Exercise brief:
Lift out, unaltered, the lines of the material below between the line holding "- intros Ht. unfold w_clock, frozen. lia." and the line holding "encodes every value", counting both.
───── Material provided
Lemma http_put_get_witness :
  exists w1 n1,
    serve (fun _ => 0) (fun _ => []) (fun _ => "") "10.0.0.1:7947" 0 w_stats []
      (MkHttpRequest "PUT" "/cache/k" ["cache"; "k"] {["X-Ttl" := ["1s"]]} (Some [Byte.x01]) "") w_clock newWriter
      (w_node (MkWorld w_net [])) = Returned w1 n1
    /\ StatusCode (finish w1) = 204
    /\ forall nb, world nb = world n1 -> exists w2 n2,
         serve (fun _ => 0) (fun _ => []) (fun _ => "") "10.0.0.2:7947" 0 w_stats []
           (MkHttpRequest "GET" "/cache/k" ["cache"; "k"] ∅ None "") w_clock newWriter nb = Returned w2 n2
         /\ StatusCode (finish w2) = 200 /\ Content (finish w2) = [Byte.x01].
Proof.
  apply (http_put_get (fun _ => 0) (fun _ => []) (fun _ => "") 0 w_stats [] (w_node (MkWorld w_net []))
    w_addr {["a"; "b"]} 3 "10.0.0.1:7947" "10.0.0.2:7947" (w_cache (Some w_ta)) (w_cache (Some w_tb)) "k"
    {["X-Ttl" := ["1s"]]} [Byte.x01] "/cache/k" "" "/cache/k" ∅ None "" w_clock w_clock w_net_ok w_net_nonempty).
  - reflexivity.
  - reflexivity.
  - discriminate.
  - exact w_net_stores.
  - exact w_clock_ok.
  - exact w_clock_ok.
  - intros Ht. unfold w_clock, frozen. lia.
Defined.

Lemma http_rate_limit_witness :
  exists w n' window allowed remaining,
    serve (fun _ => 0) (fun _ => []) (fun _ => "") "10.0.0.1:7947" 0 w_stats []
      (MkHttpRequest "POST" "/ratelimit/k" ["ratelimit"; "k"] ∅ (Some []) "") w_clock newWriter
      (w_node (MkWorld w_net [])) = Returned w n'
    /\ 0 < window /\ Ratelimit.Cache_RateLimit (fun _ => 0) "k" 10 window (w_clock 0%nat) ∅
       = (allowed, Ratelimit.MkRateLimitState allowed remaining 10 (w_clock 0%nat + window), tokenBucket n')
    /\ RateProofs.tb_reachable (fun _ => 0) (w_clock 0%nat) (tokenBucket n')
    /\ StatusCode (finish w) = (if allowed then 200 else 429) /\ 0 <= remaining < 10
    /\ Fields (finish w) !! "X-Ratelimit-Limit" = Some [pretty 10]
    /\ Fields (finish w) !! "X-Ratelimit-Remaining" = Some [pretty remaining].
Proof.
  apply (http_rate_limit (fun _ => 0) (fun _ => []) (fun _ => "") "10.0.0.1:7947" 0 w_stats []
    (w_node (MkWorld w_net [])) "k" "/ratelimit/k" ∅ [] "" (MkRateLimitBody 10 "-3s" "") w_clock (w_clock 0%nat)).
  - apply RateProofs.tb_new.
  - lia.
  - discriminate.
  - reflexivity.
  - discriminate.
  - cbn [rbLimit]. lia.
Defined.

(** A node on its own. *)
Definition w_single : World (S := MemoryStore) :=
  MkWorld (MkNetwork {["" := w_cache None]} (fun _ => None) (fun _ => replicate 16 Byte.x2a)) [].
(* ===== verification/Middleware.v ===== *)
(** middleware.go: the HTTP middleware of the library, which limits the rate of a
    client and caches responses, around any handler, which may have a state of
    its own.

    crypto/sha256 is a parameter, and msgpack encodes a cachedResponse as it
    encodes every value that is not a byte slice or an int64: the class [Boxed]
    tells how the struct is a value of the caller's types. *)
From stdpp Require Import pretty.
From S2P Require Import Prelude GoLib Serializer Config Shard Store Tags LockEngine HashRing Cluster Transport Glob Broker Cache Float64 RateLimit GoStrings Http Server.

#[local] Open Scope cache_scope.

Record cachedResponse := MkCachedResponse {
  crStatusCode : Z;
  crBody : bytes;
  crHeaders : gmap string string;
}.

(** A cachedResponse in an interface{}, and the type of a pointer to one. *)
Class Boxed (V T : Type) := {
  box : cachedResponse -> V;
  unbox : V -> option cachedResponse;
  boxType : T;
}.

(** ** The client *)

Definition clientIP (r : Request) : string :=
  let forwarded := Header_Get "X-Forwarded-For" (rHeader r) in
  if negb (String.eqb forwarded "") then
    of_bytes (TrimSpace (fst (cut c_comma (string_bytes forwarded))))
  else
    let realIP := Header_Get "X-Real-IP" (rHeader r) in
    if negb (String.eqb realIP "") then realIP
    else of_bytes (fst (cut c_colon (string_bytes (RemoteAddr r)))).

(** The first 16 hexadecimal digits of the digest of the method and the URL. *)
Definition hashRequest (sha256 : bytes -> bytes) (r : Request) : string :=
  String.substring 0 16 (EncodeToString (sha256 (ascii_bytes (Method r +:+ URL r)))).

(** ** responseRecorder

    The embedded writer sends what the handler writes; the recorder keeps a copy
    of the body and the last status. It has no method Flush. *)

Definition responseRecorder (w : ResponseWriter) : ResponseWriter :=
  MkResponseWriter (wHeader w) (wSent w) [] [] false.

(** The embedded writer after the calls that [rec] got. *)
Definition embedded (rec w : ResponseWriter) : ResponseWriter :=
  MkResponseWriter (wHeader rec) (wSent rec) (wOutput w ++ wOutput rec) (wCodes w ++ wCodes rec)
    (wFlusher w).

(** A handler that also works on a state [X] of its own; a plain handler has
    none. *)
Section Stateful.
Context {S X : Type}.

Definition StateHandler := Request -> Clock -> ResponseWriter -> Node S -> X -> Outcome (S := S) * X.

(** A call of the cache from such a handler. *)
Definition stateCall {A} (m : M (S := S) A) (w : ResponseWriter) (n : Node S) (x : X)
    (k : A -> Node S -> Outcome (S := S) * X) : Outcome (S := S) * X :=
  match m (world n) with
  | Some (a, wd') => k a (set_world wd' n)
  | None => (Panicked w n, x)
  end.
End Stateful.
Arguments StateHandler : clear implicits.

Definition plain {S} (h : Handler (S := S)) : StateHandler S unit := fun r clk w n x => (h r clk w n, x).

Section Middleware.
Context {S V T X : Type} `{Store S V T} `{Boxed V T}.
Context (sha256 : bytes -> bytes) (machine : float64 -> Z).
Context (order : ClusterState -> list (string * NodeInfo)) (me : string).
Abbreviation Handler := (StateHandler S X).

Definition set_tokenBucket (tb : gmap string Ratelimit.bucket) (n : Node S) : Node S :=
  MkNode (world n) tb (slidingWindow n) (broker n) (logger n).

Definition HTTPRateLimit (limit : Z) (window : Duration) (next : Handler) : Handler := fun r clk w n st =>
  let key := "ratelimit:" +:+ clientIP r in
  let '(allowed, status, tb) := Ratelimit.Cache_RateLimit machine key limit window (clk 0%nat) (tokenBucket n) in
  let w := rateHeaders status w in
  if negb allowed then (Returned (http_Error "rate limit exceeded" 429 w) (set_tokenBucket tb n), st)
  else next r (advance 1 clk) w (set_tokenBucket tb n) st.

(** [for k, v := range cached.Headers] *)
Definition replayHeaders (h : gmap string string) (w : ResponseWriter) : ResponseWriter :=
  foldl (fun w '(k, v) => Header_Set k v w) w (map_to_list h).

(** [for k := range w.Header()]: of each field, the value that Get returns. *)
Definition copyHeaders (h : Headers) : gmap string string := map_imap (fun k _ => Some (Header_Get k h)) h.

Definition cacheKeyOf (r : Request) : string := "httpcache:" +:+ hashRequest sha256 r.

(** The response a recorder holds after the handler has returned. *)
Definition recordedResponse (rec : ResponseWriter) : cachedResponse :=
  MkCachedResponse (recorded (wCodes rec)) (wOutput rec) (copyHeaders (wHeader rec)).

(** The clock is read by Get, by the handler and by Set, in this order. *)
Definition HTTPCache (ttl : Duration) (next : Handler) : Handler := fun r clk w n st =>
  if negb (String.eqb (Method r) "GET") then next r clk w n st
  else
    let cacheKey := cacheKeyOf r in
    stateCall (Cache_Get me cacheKey (DOther boxType) clk) w n st (fun v n =>
      match v with
      | Some v =>
          let cached :=
            match v with
            | GOther v => default (MkCachedResponse 0 [] ∅) (unbox v)
            | _ => MkCachedResponse 0 [] ∅
            end in
          let w := replayHeaders (crHeaders cached) w in
          let w := Header_Set "X-Cache" "HIT" w in
          (Returned (Write (crBody cached) (WriteHeader (crStatusCode cached) w)) n, st)
      | None =>
          match next r (advance 8 clk) (responseRecorder w) n st with
          | (Panicked rec n, st) => (Panicked (embedded rec w) n, st)
          | (Returned rec n, st) =>
              let w := embedded rec w in
              let statusCode := recorded (wCodes rec) in
              if (200 <=? statusCode) && (statusCode <? 400) then
                stateCall (Cache_Set order me cacheKey (GOther (box (recordedResponse rec))) ttl (advance 64 clk))
                  w n st (fun _ n => (Returned (Header_Set "X-Cache" "MISS" w) n, st))
              else (Returned (Header_Set "X-Cache" "MISS" w) n, st)
          end
      end).
End Middleware.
──────────
Exercise response:
  - intros Ht. unfold w_clock, frozen. lia.
Defined.

Lemma http_rate_limit_witness :
  exists w n' window allowed remaining,
    serve (fun _ => 0) (fun _ => []) (fun _ => "") "10.0.0.1:7947" 0 w_stats []
      (MkHttpRequest "POST" "/ratelimit/k" ["ratelimit"; "k"] ∅ (Some []) "") w_clock newWriter
      (w_node (MkWorld w_net [])) = Returned w n'
    /\ 0 < window /\ Ratelimit.Cache_RateLimit (fun _ => 0) "k" 10 window (w_clock 0%nat) ∅
       = (allowed, Ratelimit.MkRateLimitState allowed remaining 10 (w_clock 0%nat + window), tokenBucket n')
    /\ RateProofs.tb_reachable (fun _ => 0) (w_clock 0%nat) (tokenBucket n')
    /\ StatusCode (finish w) = (if allowed then 200 else 429) /\ 0 <= remaining < 10
    /\ Fields (finish w) !! "X-Ratelimit-Limit" = Some [pretty 10]
    /\ Fields (finish w) !! "X-Ratelimit-Remaining" = Some [pretty remaining].
Proof.
  apply (http_rate_limit (fun _ => 0) (fun _ => []) (fun _ => "") "10.0.0.1:7947" 0 w_stats []
    (w_node (MkWorld w_net [])) "k" "/ratelimit/k" ∅ [] "" (MkRateLimitBody 10 "-3s" "") w_clock (w_clock 0%nat)).
  - apply RateProofs.tb_new.
  - lia.
  - discriminate.
  - reflexivity.
  - discriminate.
  - cbn [rbLimit]. lia.
Defined.

(** A node on its own. *)
Definition w_single : World (S := MemoryStore) :=
  MkWorld (MkNetwork {["" := w_cache None]} (fun _ => None) (fun _ => replicate 16 Byte.x2a)) [].
(* ===== verification/Middleware.v ===== *)
(** middleware.go: the HTTP middleware of the library, which limits the rate of a
    client and caches responses, around any handler, which may have a state of
    its own.

    crypto/sha256 is a parameter, and msgpack encodes a cachedResponse as it
    encodes every value that is not a byte slice or an int64: the class [Boxed]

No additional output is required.